• Aim of the exercise: Transcribe the entire listing, keeping each word as it is.

• The records:
Lemma run_events_app e es1 es2 :
  run_events e (es1 ++ es2) =
  match run_events e es1 with
  | None => None
  | Some (e, us1) => match run_events e es2 with None => None | Some (e, us2) => Some (e, us1 ++ us2) end
  end.
Proof.
  revert e. induction es1 as [|[kind rec] es1 IH]; intros e; simpl.
  - by destruct (run_events e es2) as [[]|].
  - destruct (append e kind rec) as [[e1 u]|]; [|done]. rewrite IH.
    destruct (run_events e1 es1) as [[e2 us1]|]; [|done]. by destruct (run_events e2 es2) as [[]|].
Qed.

Lemma new_eng_inv l : retention_on l → eng_inv l [] (RetentionEngine_new l).
Proof.
  intros Hl. pose proof (on_records _ Hl). pose proof (on_every _ Hl).
  split; unfold roll_inv, vlen; simpl; rewrite ?Z.div_0_l, ?Z.mod_0_l by lia; try done.
  - apply length_replicate.
  - assert (Hids : ids_from (retention_ttl_windows l) 0 []).
    { unfold ids_from. by rewrite Z.min_r by (pose proof (on_ttl _ Hl); lia). }
    exists [], [], []. split_and!; try done. simpl. lia.
Qed.

(** The updates of a whole history. *)
Definition spec_updates (l : RuntimeLimits) (es : list Event) : list RetentionUpdate :=
  (fun i => spec_update l (take (S i) es)) <$> seq 0 (length es).

Lemma spec_updates_snoc l es x : spec_updates l (es ++ [x]) = spec_updates l es ++ [spec_update l (es ++ [x])].
Proof.
  unfold spec_updates. rewrite length_app, seq_app, fmap_app. simpl. f_equal.
  - apply list_fmap_ext. intros i j [-> Hj]%lookup_seq. by rewrite take_app_le by lia.
  - by rewrite take_ge by (rewrite length_app; simpl; lia).
Qed.

Lemma run_events_inv l es :
  retention_on l → vlen es < 2 ^ 64 → vlen es / l.(retention_max_records_per_segment) < 2 ^ 32 →
  ∃ e, run_events (RetentionEngine_new l) es = Some (e, Some <$> spec_updates l es) ∧ eng_inv l es e.
Proof.
  intros Hl. induction es as [|x es IH] using rev_ind; intros Hn Hr.
  { eexists. split; [done|]. by apply new_eng_inv. }
  pose proof (on_records _ Hl) as HR.
  assert (Hle : vlen es ≤ vlen (es ++ [x])) by (rewrite vlen_app; pose proof (vlen_nonneg [x]); lia).
  pose proof (Z.div_le_mono _ _ _ (proj1 HR) Hle) as Hdiv.
  destruct IH as (e & Hrun & He); [lia|lia|]. destruct (append_step l es e x Hl Hn Hr He) as (e' & Ha & He').
  exists e'. split; [|done]. rewrite run_events_app, Hrun. destruct x as [kind rec]. simpl in *. rewrite Ha.
  by rewrite spec_updates_snoc, fmap_app.
Qed.

End RetentionProps.

(** ** The service: every history of frames *)

Module ServiceProps.

Import Proto Service RegistryProps.

(** The registry operation a request stands for, made by its sender. *)
Definition req_op (sender : Z) (r : Request) : option Op :=
  match r with
  | CounterInc _ name labels delta => Some (OpCounter sender name labels delta)
  | GaugeSet _ name labels value => Some (OpGauge sender name labels value)
  | HistObserve _ name labels value => Some (OpHist sender name labels value)
  | SpanStart _ span_id trace_id parent start_ns name attrs =>
      Some (OpStart {| ls_sender := sender; ls_span_id := span_id; ls_trace_id := trace_id; ls_parent := parent; ls_name := name;
                       ls_attrs := attrs; ls_start_ns := start_ns |})
  | SpanEnd _ span_id end_ns status attrs => Some (OpEnd sender span_id end_ns status attrs)
  | Ping _ => None
  end.

Definition res_status (x : Res) : Z := match x with RReject e => reject_status e | _ => STATUS_OK end.

(** The service over the abstract registry: frames, limiter and statuses only. *)
Definition spec_frame (l : RuntimeLimits) (a : Abs) (lim : RateLimiter) (sender now_ns : Z) (frame : bytes)
    : Abs * RateLimiter * bytes :=
  match decode_request frame with
  | Err e =>
      (a, lim, encode_status_response (default 0 (frame !! 3%nat)) 0
                 match e with DecOverLimit => STATUS_OVER_LIMIT | _ => STATUS_INVALID_ARGS end)
  | Ok req =>
      let '(op, nonce) := req_op_nonce req in
      match req_op sender req with
      | None => (a, lim, encode_status_response op nonce STATUS_OK)
      | Some o =>
          let '(lim, limited) := is_limited lim sender now_ns in
          if limited then (a, lim, encode_status_response op nonce STATUS_RATE_LIMITED)
          else let '(a, x) := spec_step l a o in (a, lim, encode_status_response op nonce (res_status x))
      end
  end.

Fixpoint spec_frames (l : RuntimeLimits) (a : Abs) (lim : RateLimiter) (frames : list (Z * Z * bytes))
    : Abs * RateLimiter * list bytes :=
  match frames with
  | [] => (a, lim, [])
  | (sender, now, frame) :: frames =>
      let '(a, lim, rsp) := spec_frame l a lim sender now frame in
      let '(a, lim, rsps) := spec_frames l a lim frames in (a, lim, rsp :: rsps)
  end.

Section service.
Context (accepts : list Effect → bytes → bool) (proof_put : list Effect → bytes → bytes → bool).

Fixpoint run_frames (s : State) (frames : list (Z * Z * bytes)) : option (State * list bytes) :=
  match frames with
  | [] => Some (s, [])
  | (sender, now, frame) :: frames =>
      match handle_frame accepts proof_put s sender now frame with
      | None => None
      | Some (s, (rsp, _)) => match run_frames s frames with None => None | Some (s, rsps) => Some (s, rsp :: rsps) end
      end
  end.

(** *** The engine does not panic *)

Definition ring_ok (s : RetentionSink) : Prop :=
  0 < s.(engine).(re_limits).(retention_max_segments) ∧
  length s.(engine).(segments) = Z.to_nat s.(engine).(re_limits).(retention_max_segments).

Lemma append_total e kind rec :
  0 < e.(re_limits).(retention_max_segments) → length e.(segments) = Z.to_nat e.(re_limits).(retention_max_segments) →
  ∃ e' u, append e kind rec = Some (e', u) ∧ e'.(re_limits) = e.(re_limits) ∧ length e'.(segments) = length e.(segments).
Proof.
  intros HS Hlen. unfold append. destruct (negb _); [eauto|]. rewrite (proj2 (Z.eqb_neq _ 0)) by lia.
  destruct (lookup_lt_is_Some_2 e.(segments) (Z.to_nat (e.(active_segment) mod e.(re_limits).(retention_max_segments)))) as [seg ->].
  { rewrite Hlen. apply Z2Nat.inj_lt; try lia; apply Z.mod_pos_bound; lia. }
  destruct (roll _ _ _) as [u [[[f10 f60] gc10] gc60]]. do 2 eexists. split; [done|]. simpl. by rewrite length_insert.
Qed.

(** A relation between sinks kept by logging and by the flags. *)
Section sink_rel.
Context (P : RetentionSink → RetentionSink → Prop) `{!Reflexive P} `{!Transitive P}.
Hypothesis P_flags : ∀ s a b c d, P s (set_flags s a b c d).
Variable good : bytes → Prop.
Hypothesis P_sent : ∀ s frame ok, good frame → P s (log_effect s (Sent frame ok)).
Variable good_key : bytes → Prop.
Hypothesis P_proof : ∀ s key value ok, good_key key → P s (log_effect s (ProofPut key value ok)).

Definition good_put (key value : bytes) : Prop := ∀ f, encode_put_request key value = Ok f → good f.
Definition good_del (key : bytes) : Prop := ∀ f, encode_key_only_request OP_DEL key = Ok f → good f.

• Written reply:
Lemma run_events_app e es1 es2 :
  run_events e (es1 ++ es2) =
  match run_events e es1 with
  | None => None
  | Some (e, us1) => match run_events e es2 with None => None | Some (e, us2) => Some (e, us1 ++ us2) end
  end.
Proof.
  revert e. induction es1 as [|[kind rec] es1 IH]; intros e; simpl.
  - by destruct (run_events e es2) as [[]|].
  - destruct (append e kind rec) as [[e1 u]|]; [|done]. rewrite IH.
    destruct (run_events e1 es1) as [[e2 us1]|]; [|done]. by destruct (run_events e2 es2) as [[]|].
Qed.

Lemma new_eng_inv l : retention_on l → eng_inv l [] (RetentionEngine_new l).
Proof.
  intros Hl. pose proof (on_records _ Hl). pose proof (on_every _ Hl).
  split; unfold roll_inv, vlen; simpl; rewrite ?Z.div_0_l, ?Z.mod_0_l by lia; try done.
  - apply length_replicate.
  - assert (Hids : ids_from (retention_ttl_windows l) 0 []).
    { unfold ids_from. by rewrite Z.min_r by (pose proof (on_ttl _ Hl); lia). }
    exists [], [], []. split_and!; try done. simpl. lia.
Qed.

(** The updates of a whole history. *)
Definition spec_updates (l : RuntimeLimits) (es : list Event) : list RetentionUpdate :=
  (fun i => spec_update l (take (S i) es)) <$> seq 0 (length es).

Lemma spec_updates_snoc l es x : spec_updates l (es ++ [x]) = spec_updates l es ++ [spec_update l (es ++ [x])].
Proof.
  unfold spec_updates. rewrite length_app, seq_app, fmap_app. simpl. f_equal.
  - apply list_fmap_ext. intros i j [-> Hj]%lookup_seq. by rewrite take_app_le by lia.
  - by rewrite take_ge by (rewrite length_app; simpl; lia).
Qed.

Lemma run_events_inv l es :
  retention_on l → vlen es < 2 ^ 64 → vlen es / l.(retention_max_records_per_segment) < 2 ^ 32 →
  ∃ e, run_events (RetentionEngine_new l) es = Some (e, Some <$> spec_updates l es) ∧ eng_inv l es e.
Proof.
  intros Hl. induction es as [|x es IH] using rev_ind; intros Hn Hr.
  { eexists. split; [done|]. by apply new_eng_inv. }
  pose proof (on_records _ Hl) as HR.
  assert (Hle : vlen es ≤ vlen (es ++ [x])) by (rewrite vlen_app; pose proof (vlen_nonneg [x]); lia).
  pose proof (Z.div_le_mono _ _ _ (proj1 HR) Hle) as Hdiv.
  destruct IH as (e & Hrun & He); [lia|lia|]. destruct (append_step l es e x Hl Hn Hr He) as (e' & Ha & He').
  exists e'. split; [|done]. rewrite run_events_app, Hrun. destruct x as [kind rec]. simpl in *. rewrite Ha.
  by rewrite spec_updates_snoc, fmap_app.
Qed.

End RetentionProps.

(** ** The service: every history of frames *)

Module ServiceProps.

Import Proto Service RegistryProps.

(** The registry operation a request stands for, made by its sender. *)
Definition req_op (sender : Z) (r : Request) : option Op :=
  match r with
  | CounterInc _ name labels delta => Some (OpCounter sender name labels delta)
  | GaugeSet _ name labels value => Some (OpGauge sender name labels value)
  | HistObserve _ name labels value => Some (OpHist sender name labels value)
  | SpanStart _ span_id trace_id parent start_ns name attrs =>
      Some (OpStart {| ls_sender := sender; ls_span_id := span_id; ls_trace_id := trace_id; ls_parent := parent; ls_name := name;
                       ls_attrs := attrs; ls_start_ns := start_ns |})
  | SpanEnd _ span_id end_ns status attrs => Some (OpEnd sender span_id end_ns status attrs)
  | Ping _ => None
  end.

Definition res_status (x : Res) : Z := match x with RReject e => reject_status e | _ => STATUS_OK end.

(** The service over the abstract registry: frames, limiter and statuses only. *)
Definition spec_frame (l : RuntimeLimits) (a : Abs) (lim : RateLimiter) (sender now_ns : Z) (frame : bytes)
    : Abs * RateLimiter * bytes :=
  match decode_request frame with
  | Err e =>
      (a, lim, encode_status_response (default 0 (frame !! 3%nat)) 0
                 match e with DecOverLimit => STATUS_OVER_LIMIT | _ => STATUS_INVALID_ARGS end)
  | Ok req =>
      let '(op, nonce) := req_op_nonce req in
      match req_op sender req with
      | None => (a, lim, encode_status_response op nonce STATUS_OK)
      | Some o =>
          let '(lim, limited) := is_limited lim sender now_ns in
          if limited then (a, lim, encode_status_response op nonce STATUS_RATE_LIMITED)
          else let '(a, x) := spec_step l a o in (a, lim, encode_status_response op nonce (res_status x))
      end
  end.

Fixpoint spec_frames (l : RuntimeLimits) (a : Abs) (lim : RateLimiter) (frames : list (Z * Z * bytes))
    : Abs * RateLimiter * list bytes :=
  match frames with
  | [] => (a, lim, [])
  | (sender, now, frame) :: frames =>
      let '(a, lim, rsp) := spec_frame l a lim sender now frame in
      let '(a, lim, rsps) := spec_frames l a lim frames in (a, lim, rsp :: rsps)
  end.

Section service.
Context (accepts : list Effect → bytes → bool) (proof_put : list Effect → bytes → bytes → bool).

Fixpoint run_frames (s : State) (frames : list (Z * Z * bytes)) : option (State * list bytes) :=
  match frames with
  | [] => Some (s, [])
  | (sender, now, frame) :: frames =>
      match handle_frame accepts proof_put s sender now frame with
      | None => None
      | Some (s, (rsp, _)) => match run_frames s frames with None => None | Some (s, rsps) => Some (s, rsp :: rsps) end
      end
  end.

(** *** The engine does not panic *)

Definition ring_ok (s : RetentionSink) : Prop :=
  0 < s.(engine).(re_limits).(retention_max_segments) ∧
  length s.(engine).(segments) = Z.to_nat s.(engine).(re_limits).(retention_max_segments).

Lemma append_total e kind rec :
  0 < e.(re_limits).(retention_max_segments) → length e.(segments) = Z.to_nat e.(re_limits).(retention_max_segments) →
  ∃ e' u, append e kind rec = Some (e', u) ∧ e'.(re_limits) = e.(re_limits) ∧ length e'.(segments) = length e.(segments).
Proof.
  intros HS Hlen. unfold append. destruct (negb _); [eauto|]. rewrite (proj2 (Z.eqb_neq _ 0)) by lia.
  destruct (lookup_lt_is_Some_2 e.(segments) (Z.to_nat (e.(active_segment) mod e.(re_limits).(retention_max_segments)))) as [seg ->].
  { rewrite Hlen. apply Z2Nat.inj_lt; try lia; apply Z.mod_pos_bound; lia. }
  destruct (roll _ _ _) as [u [[[f10 f60] gc10] gc60]]. do 2 eexists. split; [done|]. simpl. by rewrite length_insert.
Qed.

(** A relation between sinks kept by logging and by the flags. *)
Section sink_rel.
Context (P : RetentionSink → RetentionSink → Prop) `{!Reflexive P} `{!Transitive P}.
Hypothesis P_flags : ∀ s a b c d, P s (set_flags s a b c d).
Variable good : bytes → Prop.
Hypothesis P_sent : ∀ s frame ok, good frame → P s (log_effect s (Sent frame ok)).
Variable good_key : bytes → Prop.
Hypothesis P_proof : ∀ s key value ok, good_key key → P s (log_effect s (ProofPut key value ok)).

Definition good_put (key value : bytes) : Prop := ∀ f, encode_put_request key value = Ok f → good f.
Definition good_del (key : bytes) : Prop := ∀ f, encode_key_only_request OP_DEL key = Ok f → good f.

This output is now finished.